The answer is to be an exact copy of the lines below running from the line with "assert (Hd : ∀" down to the line with "intros Hm. pose", both ends included, and nothing more.

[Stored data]
-=-=-=-=-
(* ===== verification/Calls.v ===== *)
(** * System calls of a program on its own (userprog/exception.cc, machine/mipssim.cc)

    What is around a case of the switch in ExceptionHandler: the trap out of Machine::Run,
    the register that tells which call it is, UpdatePC, the return to user mode. A call that
    does its work takes the program from its SYSCALL instruction to the one after. *)
From S2P Require Import Prelude Words LinkedList BitMap Interrupt Pending Disk Console Network Machine MipsSim.
From S2P Require Import Threads SchedInv AddrSpace Kernel KernelSteps Programs Devices Solo UserThread Exception.

(** ** The registers around a system call *)

Definition next_pc (r : list Z) : list Z :=
  let pc := default 0 (r !! Z.to_nat PCReg) in
  let npc := default 0 (r !! Z.to_nat NextPCReg) in
  <[Z.to_nat NextPCReg := int32 (npc + 4)]> (<[Z.to_nat PCReg := npc]> (<[Z.to_nat PrevPCReg := pc]> r)).

Lemma ReadRegister_get m n v :
  registers m !! Z.to_nat n = Some v → 0 ≤ n < NumTotalRegs → ReadRegister n m = Ok (v, m).
Proof.
  intros Hv Hn. unfold ReadRegister. rewrite (proj2 (andb_true_iff _ _)) by (change NumTotalRegs with 40 in *; lia).
  cbn [ASSERT res_bind]. unfold reg. by rewrite (arr_get_lookup _ _ v) by (done || lia).
Qed.

Lemma WriteRegister_set m n v :
  length (registers m) = Z.to_nat NumTotalRegs → 0 ≤ n < NumTotalRegs →
  WriteRegister n v m = Ok (tt, set_registers (<[Z.to_nat n := v]> (registers m)) m).
Proof.
  intros Hl Hn. unfold WriteRegister. rewrite (proj2 (andb_true_iff _ _)) by (change NumTotalRegs with 40 in *; lia).
  cbn [ASSERT res_bind]. unfold set_reg. rewrite arr_set_in; [done|]. rewrite Hl. change NumTotalRegs with 40 in *. lia.
Qed.

Lemma UpdatePC_next m :
  length (registers m) = Z.to_nat NumTotalRegs → UpdatePC m = Ok (tt, set_registers (next_pc (registers m)) m).
Proof.
  intros Hl. change NumTotalRegs with 40 in Hl. unfold UpdatePC, next_pc.
  destruct (lookup_lt_is_Some_2 (registers m) (Z.to_nat PCReg)) as [pc Hpc]; [rewrite Hl; unfold PCReg; lia|].
  destruct (lookup_lt_is_Some_2 (registers m) (Z.to_nat NextPCReg)) as [npc Hnpc]; [rewrite Hl; unfold NextPCReg; lia|].
  rewrite Hpc, Hnpc. cbn [default from_option id].
  st_step (ReadRegister_get m PCReg pc Hpc ltac:(done)).
  st_step (WriteRegister_set m PrevPCReg pc Hl ltac:(done)). set (m1 := set_registers _ m).
  assert (Hn1 : registers m1 !! Z.to_nat NextPCReg = Some npc) by (cbn [registers m1 set_registers]; by rewrite list_lookup_insert_ne).
  st_step (ReadRegister_get m1 NextPCReg npc Hn1 ltac:(done)).
  st_step (WriteRegister_set m1 PCReg npc ltac:(cbn [registers m1 set_registers]; by rewrite length_insert) ltac:(done)).
  set (m2 := set_registers _ m1).
  rewrite (WriteRegister_set m2 NextPCReg) by (done || (cbn [registers m2 m1 set_registers]; by rewrite !length_insert)).
  done.
Qed.

Lemma next_pc_ok r : regs_ok r → regs_ok (next_pc r).
Proof.
  intros (Hl & Hi & l & El & Hlr). unfold next_pc, regs_ok.
  assert (Hd : ∀ n, is_int32 (default 0 (r !! n))).
  { intros n. destruct (r !! n) eqn:En; [by apply (Forall_lookup_1 _ _ _ _ Hi En)|done]. }
  rewrite !length_insert. split; [done|]. split; [repeat apply Forall_insert; auto|].
  exists l. rewrite !list_lookup_insert_ne by done. done.
Qed.

Lemma next_pc_settled r : settled r → settled (next_pc r).
Proof.
  intros (H1 & H2 & H3). unfold settled, next_pc.
  by rewrite !(list_lookup_insert_ne _ (Z.to_nat NextPCReg)), !(list_lookup_insert_ne _ (Z.to_nat PCReg)),
    !(list_lookup_insert_ne _ (Z.to_nat PrevPCReg)) by done.
Qed.

Lemma registers_kept k r :
  minv k → regs_ok r → machine_kept (machine (D := Devs) k) (set_registers r (machine k)).
Proof.
  intros Hm Hr. pose proof (minv_table k Hm) as Ht. split; try apply Hm; try done.
  cbn [pageTable set_registers]. destruct (pageTable (machine k)); [eauto|done].
Qed.

Lemma kept_refl k : minv k → machine_kept (machine (D := Devs) k) (machine k).
Proof.
  intros Hm. pose proof (registers_kept k _ Hm (mi_regs _ Hm)) as Hk.
  by replace (set_registers _ (machine k)) with (machine k) in Hk by by destruct (machine k).
Qed.

(** What a call leaves of the machine: the memory, and of the page table all but use bits. *)
Record same_memory (m m' : Machine) : Prop := {
  sm_evolves : evolves m m';
  sm_memory : mainMemory m' = mainMemory m;
}.

Lemma same_memory_registers m r : regs_ok r → same_memory m (set_registers r m).
Proof. intros Hr. split; try done. split; try done. intros [? ? ? ? ?]. destruct Hr as (? & ? & ?). by split. Qed.
Lemma same_memory_refl m : same_memory m m.
Proof. by split. Qed.
Lemma same_memory_trans m1 m2 m3 : same_memory m1 m2 → same_memory m2 m3 → same_memory m1 m3.
Proof. intros [] []. split; [by apply (evolves_trans m1 m2)|congruence]. Qed.
Lemma same_memory_table m m' : same_memory m m' → pageTable m ≠ None → pageTable m' ≠ None.
Proof. intros [ [_ _ Ht _ _] _]. by destruct (pageTable m), (pageTable m'). Qed.

(** ** A trap and its return *)

(** The next instruction is one that raises [which]; [m'] is the machine in which the handler
    of the kernel starts. *)
Definition traps (m : Machine) (which : ExceptionType) (m' : Machine) : Prop :=
  ∃ badVAddr m1, OneInstruction m = Ok (Some (which, badVAddr), m1) ∧ RaiseException_enter badVAddr m1 = Ok (tt, m').

Lemma traps_settled m which m' : traps m which m' → settled (registers m').
Proof.
  intros (b & m1 & _ & E). apply st_bind_Ok_inv in E as (? & m2 & _ & E). by apply DelayedLoad_settles in E.
Qed.

(** The machine at the instruction after. *)
Definition next_machine (m : Machine) : Machine := set_registers (next_pc (registers m)) m.

Section Calls.
Context {View : Type} {du : Duty View} {laws : DutyLaws du}.
Context (F : list (Z * PendingInterrupt devint) → KState Devs → Prop) {frame : Frame du F}.
Abbreviation soloJ := (soloJ F).
Context (T c L : Z) (S : View).

Lemma soloJ_registers m w : winv w → holds (soloJ (Some m) T c L S) w → regs_ok (registers m).
Proof.
  intros Hw HJ. destruct (so_machine _ _ _ _ _ _ _ _ _ HJ m eq_refl) as [<- _].
  apply (mi_regs _ (kI_m _ (ri_k _ (proj1 Hw)))).
Qed.

(** The machine is asked something. *)
Lemma ask_solo {E R A} m (op : ST Machine A) a (k : A → prog devint Devs devop E R) w :
  winv w → holds (soloJ (Some m) T c L S) w → cur_frames (rest w) = [] → op m = Ok (a, m) →
  ∃ w', runs 2 (On_machine op k) w (k a) w' ∧ winv w' ∧ holds (soloJ (Some m) T c L S) w' ∧ cur_frames (rest w') = [].
Proof.
  intros Hw HJ Hf E1. destruct (so_machine _ _ _ _ _ _ _ _ _ HJ m eq_refl) as [Em Hset].
  pose proof (kept_refl _ (kI_m _ (ri_k _ (proj1 Hw)))) as Hk. rewrite <- Em in E1.
  destruct (on_machine_solo F (Some m) (Some m) T c L S op a _ k w Hw HJ Hf E1 Hk)
    as (w1 & R1 & Hw1 & HJ1 & Hf1 & _); [by intros ? [= <-]|]. eauto 6.
Qed.

(** Its registers are changed. *)
Lemma registers_solo {E R} m r (op : ST Machine unit) (k : unit → prog devint Devs devop E R) w :
  winv w → holds (soloJ (Some m) T c L S) w → cur_frames (rest w) = [] →
  op m = Ok (tt, set_registers r m) → regs_ok r → settled r →
  ∃ w', runs 2 (On_machine op k) w (k tt) w' ∧ winv w' ∧ holds (soloJ (Some (set_registers r m)) T c L S) w' ∧
    cur_frames (rest w') = [].
Proof.
  intros Hw HJ Hf E1 Hr Hset. destruct (so_machine _ _ _ _ _ _ _ _ _ HJ m eq_refl) as [<- _].
  destruct (on_machine_solo F (Some (machine (rest w))) (Some (set_registers r (machine (rest w)))) T c L S op tt _ k w Hw HJ Hf E1
    (registers_kept _ _ (kI_m _ (ri_k _ (proj1 Hw))) Hr)) as (w1 & R1 & Hw1 & HJ1 & Hf1 & _); [by intros ? [= <-]|]. eauto 6.
Qed.

Lemma next_solo {E R} m (k : unit → prog devint Devs devop E R) w :
  winv w → holds (soloJ (Some m) T c L S) w → cur_frames (rest w) = [] →
  ∃ w', runs 2 (On_machine UpdatePC k) w (k tt) w' ∧ winv w' ∧ holds (soloJ (Some (next_machine m)) T c L S) w' ∧
    cur_frames (rest w') = [].
Proof.
  intros Hw HJ Hf. pose proof (soloJ_registers m w Hw HJ) as Hr. destruct (so_machine _ _ _ _ _ _ _ _ _ HJ m eq_refl) as [_ Hset].
  apply (registers_solo m); [done..|apply UpdatePC_next, Hr|by apply next_pc_ok|by apply next_pc_settled].
Qed.

Lemma trap_solo {E R} which m (p : prog devint Devs devop E R) w M :
  winv w → holds (soloJ M T c L S) w → cur_frames (rest w) = [] → is_Some (pt_owner (rest w)) →
  traps (machine (rest w)) which m →
  ∃ w', runs 1 (do* RUser; p) w p w' ∧ winv w' ∧ holds (soloJ (Some m) T c L S) w' ∧ cur_frames (rest w') = [] ∧
    pageTable m ≠ None.
Proof.
  intros Hw HJ Hf Ho Ht. pose proof (traps_settled _ _ _ Ht) as Hset. destruct Ht as (b & m1 & E1 & E2).
  destruct (put_machine_side m (rest w)) as [Hs Hm].
  assert (E3 : request_do (O := devop) RUser w = Ok (tt, set_status SystemMode (set_rest (put_machine m (rest w)) w))).
  { cbn [request_do]. unfold user_turn, st_bind. rewrite E1. cbn [res_bind fst snd]. rewrite E2. done. }
  assert (Hq : req_ok (O := devop) w RUser) by (split; [done|congruence]).
  destruct (quiet_solo F M (Some m) T c L S RUser p w _ Hw HJ Hf Hq E3 eq_refl eq_refl Hs) as (R1 & Hw' & HJ').
  { intros ? [= <-]. change (rest (set_status _ _)) with (put_machine m (rest w)). by rewrite Hm. }
  eexists. split; [exact R1|]. split; [done|]. split; [done|]. split.
  - rewrite <- Hf. change (rest (set_status _ _)) with (put_machine m (rest w)). unfold put_machine.
    by destruct (pt_owner (set_machine _ m _)); [destruct (pageTable m)|].
  - pose proof (mi_owner _ (kI_m _ (ri_k _ (proj1 Hw')))) as Hown.
    change (rest (set_status _ _)) with (put_machine m (rest w)) in Hown. rewrite Hm in Hown.
    destruct Ho as [sp Ho]. replace (pt_owner (put_machine m (rest w))) with (Some sp) in Hown.
    + destruct Hown as (a & _ & -> & _). done.
    + unfold put_machine. cbn [set_machine pt_owner]. rewrite Ho. by destruct (pageTable m).
Qed.

(** The machine has a page table of some space. *)
Lemma soloJ_owner m w :
  winv w → holds (soloJ (Some m) T c L S) w → pageTable m ≠ None → is_Some (pt_owner (rest w)).
Proof.
  intros Hw HJ Ht. destruct (so_machine _ _ _ _ _ _ _ _ _ HJ m eq_refl) as [Em _].
  pose proof (mi_owner _ (kI_m _ (ri_k _ (proj1 Hw)))) as Hown. rewrite Em in Hown.
  destruct (pt_owner (rest w)); [eauto|done].
Qed.

Lemma return_solo {E R} M (p : prog devint Devs devop E R) w :
  winv w → holds (soloJ M T c L S) w → cur_frames (rest w) = [] →
  ∃ w', runs 1 (do* RReturn; p) w p w' ∧ winv w' ∧ holds (soloJ M T c L S) w' ∧ cur_frames (rest w') = [].
Proof.
  intros Hw HJ Hf. destruct (request_ok (DI := devs_wf) (irq := signalled) w RReturn Hw Hf I) as (w' & E1 & Hw' & _).
  exists w'. split; [by eapply runs_do|]. split; [done|].
  apply (tick_holds F M T c L S (set_status UserMode w) w'); try done.
  destruct (proj1 Hw) as [? [] ? ? ?]. by split.
Qed.
End Calls.

(** ** A whole call *)
Section Whole.
Context {View : Type} {du : Duty View} {laws : DutyLaws du}.
Context (F : list (Z * PendingInterrupt devint) → KState Devs → Prop) {frame : Frame du F}.
Abbreviation soloJ := (soloJ F).
Context (thread_int : tid → Z) (garbage : nat → Z) (junk : Z) (registers_garbage : list Z).

(** The case [type] of the switch does its work within [b] steps: what the duty looks at
    becomes [S'], and the machine is [m] and then [m'] with [P m']. *)
Definition call_works (type : Z) (m : Machine) (T c : Z) (S S' : View) (P : nat → Machine → Prop) : Prop :=
  ∀ (k : unit → prog devint Devs devop entry unit) w,
  winv w → holds (soloJ (Some m) T c 1 S) w → cur_frames (rest w) = [] →
  ∃ n w' T' m', P n m' ∧ runs n (bind (Syscall thread_int garbage junk registers_garbage type) k) w (k tt) w' ∧ winv w' ∧
    holds (soloJ (Some m') T' c 1 S') w' ∧ cur_frames (rest w') = [].

(** From the top of Machine::Run into the case [type] of the switch. *)
Lemma enter_solo type m T c S M w :
  winv w → holds (soloJ M T c 1 S) w → cur_frames (rest w) = [] → is_Some (pt_owner (rest w)) →
  traps (machine (rest w)) SyscallException m → registers m !! 2%nat = Some type →
  ∃ w', sys_run (body thread_int garbage junk registers_garbage) 5 (mkSys w {[main_thread := Goto ERun]}) =
      Ok (mkSys w' {[main_thread := call* _ := (call* _ := Syscall thread_int garbage junk registers_garbage type in
                                                On_machine UpdatePC Done) in do* RReturn; Goto ERun]}) ∧
    winv w' ∧ holds (soloJ (Some m) T c 1 S) w' ∧ cur_frames (rest w') = [] ∧ pageTable m ≠ None.
Proof.
  intros Hw HJ Hf Ho Ht H2. pose proof (solo_current F _ _ _ _ _ w Hw HJ) as Hcur.
  set (after := λ _ : unit, (do* RReturn; Goto ERun) : prog devint Devs devop entry unit).
  set (handler := bind (ExceptionHandler thread_int garbage junk registers_garbage SyscallException) after).
  assert (R0 : runs 1 (run_turn thread_int garbage junk registers_garbage) w (do* RUser; handler) w).
  { unfold run_turn. pose proof Ht as (b & m1 & E1 & _).
    match goal with |- runs 1 (Ask ?f) _ _ _ => pose proof (runs_ask F M T c 1 _ f w Hw HJ Hf) as R0 end.
    cbv beta in R0. rewrite E1 in R0. exact R0. }
  destruct (trap_solo F T c 1 S SyscallException m handler w M Hw HJ Hf Ho Ht) as (w1 & R1 & Hw1 & HJ1 & Hf1 & Hpt).
  pose proof (ReadRegister_get _ 2 type H2 ltac:(done)) as E2.
  assert (R2 : ∃ w2, runs 2 (ExceptionHandler thread_int garbage junk registers_garbage SyscallException) w1
      (bind (Syscall thread_int garbage junk registers_garbage type) (λ _, On_machine UpdatePC Done)) w2 ∧
    winv w2 ∧ holds (soloJ (Some m) T c 1 S) w2 ∧ cur_frames (rest w2) = []) by exact (ask_solo F T c 1 S m _ _ _ w1 Hw1 HJ1 Hf1 E2).
  destruct R2 as (w2 & R2 & Hw2 & HJ2 & Hf2). exists w2. split; [|done].
  rewrite <- !insert_empty, (sys_run_app _ 1 4 _ (mkSys w (<[main_thread := run_turn thread_int garbage junk registers_garbage]> ∅))).
  - apply runs_sys. apply (runs_trans 1 3 _ (do* RUser; handler) _ _ w); [exact R0|].
    apply (runs_trans 1 2 _ handler _ _ w1); [exact R1|]. exact (runs_bind after _ _ _ _ _ R2).
  - cbn [sys_run]. unfold sys_step. cbn [sys_world progs]. by rewrite Hf, Hcur, lookup_insert_eq, insert_insert_eq.
Qed.

Lemma call_solo type m T c S S' P M w :
  winv w → holds (soloJ M T c 1 S) w → cur_frames (rest w) = [] → is_Some (pt_owner (rest w)) →
  traps (machine (rest w)) SyscallException m → registers m !! 2%nat = Some type →
  call_works type m T c S S' P →
  ∃ n w' T' m', P n m' ∧
    sys_run (body thread_int garbage junk registers_garbage) (n + 8) (mkSys w {[main_thread := Goto ERun]}) =
      Ok (mkSys w' {[main_thread := Goto ERun]}) ∧
    winv w' ∧ holds (soloJ (Some (next_machine m')) T' c 1 S') w' ∧ cur_frames (rest w') = [] ∧ pageTable m ≠ None.
Proof.
  intros Hw HJ Hf Ho Ht H2 Hcall.
  destruct (enter_solo type m T c S M w Hw HJ Hf Ho Ht H2) as (w2 & E2 & Hw2 & HJ2 & Hf2 & Hpt).
  set (after := λ _ : unit, (do* RReturn; Goto ERun) : prog devint Devs devop entry unit).
  destruct (Hcall (λ _, On_machine UpdatePC Done) w2 Hw2 HJ2 Hf2) as (n & w3 & T3 & m3 & HP & R3 & Hw3 & HJ3 & Hf3).
  destruct (next_solo F T3 c 1 S' m3 (Done (E := entry)) w3 Hw3 HJ3 Hf3) as (w4 & R4 & Hw4 & HJ4 & Hf4).
  destruct (return_solo F T3 c 1 S' _ (Goto ERun : prog devint Devs devop entry unit) w4 Hw4 HJ4 Hf4) as (w5 & R5 & Hw5 & HJ5 & Hf5).
  exists n, w5, T3, m3. split; [done|]. split; [|done]. replace (n + 8)%nat with (5 + (n + 2 + 1))%nat by lia.
  rewrite (sys_run_app _ _ _ _ _ E2), <- !insert_empty. apply runs_sys.
  eapply runs_trans; [exact (runs_bind after _ _ _ _ _ (runs_trans _ _ _ _ _ _ _ _ R3 R4))|exact R5].
Qed.
End Whole.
-=-=-=-=-
**Written answer**.
  assert (Hd : ∀ n, is_int32 (default 0 (r !! n))).
  { intros n. destruct (r !! n) eqn:En; [by apply (Forall_lookup_1 _ _ _ _ Hi En)|done]. }
  rewrite !length_insert. split; [done|]. split; [repeat apply Forall_insert; auto|].
  exists l. rewrite !list_lookup_insert_ne by done. done.
Qed.

Lemma next_pc_settled r : settled r → settled (next_pc r).
Proof.
  intros (H1 & H2 & H3). unfold settled, next_pc.
  by rewrite !(list_lookup_insert_ne _ (Z.to_nat NextPCReg)), !(list_lookup_insert_ne _ (Z.to_nat PCReg)),
    !(list_lookup_insert_ne _ (Z.to_nat PrevPCReg)) by done.
Qed.

Lemma registers_kept k r :
  minv k → regs_ok r → machine_kept (machine (D := Devs) k) (set_registers r (machine k)).
Proof.
  intros Hm Hr. pose proof (minv_table k Hm) as Ht. split; try apply Hm; try done.
  cbn [pageTable set_registers]. destruct (pageTable (machine k)); [eauto|done].
Qed.

Lemma kept_refl k : minv k → machine_kept (machine (D := Devs) k) (machine k).
Proof.
  intros Hm. pose proof (registers_kept k _ Hm (mi_regs _ Hm)) as Hk.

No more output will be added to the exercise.